Intrigue your candidate

Job interviews are a persuasion as much as an evaluation tool. Make the candidate dream about joining the company, because you mean it – there is a lot to dream about!

How? Be challenging in your questions but friendly in the interaction. Share a lot: tell them about the company’s strategy and vision, what you are trying to achieve, and how the job will help your company get there. Make the job opportunity special: highlight its selective nature, what you are expecting from the future team member, etc.

improve candidate's experience by adapting to them

Adapt to your candidate

All candidates are different and have diverse expectations for a job interview. Some will be receptive to kindness while others will gravitate towards a more challenging interaction. Focus on identifying who you are facing.

How? Be receptive to the signals your candidates send during the first few minutes. Is the candidate nervous or confident? Are they open or cautious? What does their body language tell you? Position yourself accordingly. Be caring. Understanding who you are facing will help you adapt your communication to create the right atmosphere and make the most out of the job interview.
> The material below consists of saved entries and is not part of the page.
Lemma sorted_impl {A} (L R : relation A) l :
  StronglySorted L l -> NoDup l ->
  (forall x y, x ∈ l -> y ∈ l -> x <> y -> L x y -> R x y) -> StronglySorted R l.
Proof.
  induction 1 as [|x l Hs IH Hx]; intros Hn HR; [constructor|].
  apply NoDup_cons in Hn as [Hnx Hn]. constructor.
  - apply IH; [done|]. intros; apply HR; try done; by right.
  - rewrite Forall_forall in Hx |- *. intros y Hy. apply HR; [by left|by right| |by apply Hx].
    intros ->. done.
Qed.

Lemma sorted_pair {A} (R : relation A) l x y :
  StronglySorted R l -> x ∈ l -> y ∈ l -> x <> y -> R x y \/ R y x.
Proof.
  induction 1 as [|z l Hs IH Hz]; [by rewrite elem_of_nil|].
  rewrite Forall_forall in Hz.
  intros [->|Hx]%elem_of_cons [->|Hy]%elem_of_cons Hne; [done|left|right|]; auto.
Qed.

Lemma sorted_irrefl_NoDup {A} (R : relation A) l :
  StronglySorted R l -> (forall x, x ∈ l -> ~ R x x) -> NoDup l.
Proof.
  induction 1 as [|x l Hs IH Hx]; intros Hirr; constructor.
  - rewrite Forall_forall in Hx. intros Hin. apply (Hirr x); [by left|by apply Hx].
  - apply IH. intros y Hy. apply Hirr. by right.
Qed.

Lemma forallb_false {A} (f : A -> bool) l :
  forallb f l = false -> exists x, x ∈ l /\ f x = false.
Proof.
  induction l as [|x l IH]; simpl; [done|]. destruct (f x) eqn:Hx; simpl.
  - intros (y & Hy & Hf)%IH. exists y. split; [by right|done].
  - intros _. exists x. split; [by left|done].
Qed.

(** ** Vec operations on the first element that satisfies [p]

    [find], [remove] at its position, modification through [find] on
    [iter_mut]. *)
Fixpoint find_first {A} (p : A -> bool) (l : list A) : option A :=
  match l with [] => None | x :: l => if p x then Some x else find_first p l end.
Fixpoint remove_first {A} (p : A -> bool) (l : list A) : list A :=
  match l with [] => [] | x :: l => if p x then l else x :: remove_first p l end.
Fixpoint update_first {A} (p : A -> bool) (f : A -> A) (l : list A) : list A :=
  match l with [] => [] | x :: l => if p x then f x :: l else x :: update_first p f l end.

Lemma find_first_split {A} (p : A -> bool) l x : find_first p l = Some x ->
  exists l1 l2, l = l1 ++ x :: l2 /\ p x = true /\ remove_first p l = l1 ++ l2 /\
    forall f, update_first p f l = l1 ++ f x :: l2.
Proof.
  induction l as [|y l IH]; simpl; [done|]. destruct (p y) eqn:Hp.
  - intros [= <-]. exists [], l. done.
  - intros (l1 & l2 & -> & Hx & Hr & Hu)%IH. exists (y :: l1), l2. simpl. split_and!; try done; [by rewrite Hr|].
    intros f. by rewrite Hu.
Qed.

Lemma find_first_Some {A} (p : A -> bool) l x : find_first p l = Some x -> x ∈ l /\ p x = true.
Proof. intros (l1 & l2 & -> & Hp & _)%find_first_split. split; [set_solver|done]. Qed.

Lemma find_first_None {A} (p : A -> bool) l : find_first p l = None <-> forall x, x ∈ l -> p x = false.
Proof.
  induction l as [|y l IH]; simpl.
  - split; [|done]. intros _ x ?%elem_of_nil. done.
  - destruct (p y) eqn:Hp.
    + split; [done|]. intros H. rewrite H in Hp; [done|by left].
    + rewrite IH. split; [intros H x [->|?]%elem_of_cons; auto|]. intros H x ?. apply H. by right.
Qed.

Lemma update_first_elem {A} (p : A -> bool) f l x : x ∈ update_first p f l ->
  x ∈ l \/ exists y, find_first p l = Some y /\ x = f y.
Proof.
  induction l as [|y l IH]; simpl; [by left|]. destruct (p y) eqn:Hp.
  - intros [->|Hx]%elem_of_cons; [right; eauto|left; by right].
  - intros [->|Hx]%elem_of_cons; [left; by left|]. destruct (IH Hx) as [?|?]; [left; by right|by right].
Qed.

(** ** Tactics *)
Ltac inv_res :=
  repeat match goal with
  | H : _ ≫= _ = Ok _ |- _ =>
      apply bind_Ok in H; let a := fresh "a" in let E := fresh "E" in
      destruct H as (a & E & H)
  | H : fail_if _ _ = Ok _ |- _ => apply fail_if_Ok in H
  | H : Ok _ = Ok _ |- _ => injection H as H; subst
  | H : mret _ = Ok _ |- _ => injection H as H; subst
  | H : Err _ = Ok _ |- _ => discriminate H
  end.

Ltac bool_Z :=
  repeat match goal with
  | H : (_ && _)%bool = true |- _ => apply andb_prop in H as [? ?]
  | H : (_ || _)%bool = false |- _ => apply orb_false_elim in H as [? ?]
  | H : negb _ = true |- _ => apply negb_true_iff in H
  | H : negb _ = false |- _ => apply negb_false_iff in H
  | H : (_ <=? _)%Z = true |- _ => apply Z.leb_le in H
  | H : (_ <=? _)%Z = false |- _ => apply Z.leb_gt in H
  | H : (_ <? _)%Z = true |- _ => apply Z.ltb_lt in H
  | H : (_ <? _)%Z = false |- _ => apply Z.ltb_ge in H
  | H : (_ >? _)%Z = true |- _ => rewrite Z.gtb_ltb in H
  | H : (_ >? _)%Z = false |- _ => rewrite Z.gtb_ltb in H
  | H : (_ =? _)%Z = true |- _ => apply Z.eqb_eq in H
  | H : (_ =? _)%Z = false |- _ => apply Z.eqb_neq in H
  end.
Be a coach, not a policeman

Your goal is to find the best talent for the job, not to be a bouncer at the front door. A job interview should not be a boxing match. Don’t get in the ring. Instead, show the candidate that your role is to support them along the recruitment process. This doesn’t mean you won’t say “no”, but that if you do, you will be able to clearly explain your decision.

How? Have a debriefing with them after the job interview (it can be short!), either they are pursuing the recruitment process or not. Explain WHY and give advice on how to get better. Share your expertise!

improve candidate's experience with visibility

Be transparent

Trust is at the foundation of any successful candidate-company relationship. A high level of transparency is necessary to generate trust.

How? Highlight the company’s achievements and accomplishments, but be honest about what needs to be improved. As for the job itself, you may also want to talk about less appealing missions and explain how that serves a higher goal. Being transparent will drastically increase the perceived reliability of every great aspect you mentioned about the job and the company.

Give visibility

As the competition for talent perpetually increases, time can be your best ally or worst enemy. As such, it needs to be carefully managed if you want to retain the best candidates in your hiring process. Not to mention – there is nothing worse for a candidate than not knowing what is coming next (or not).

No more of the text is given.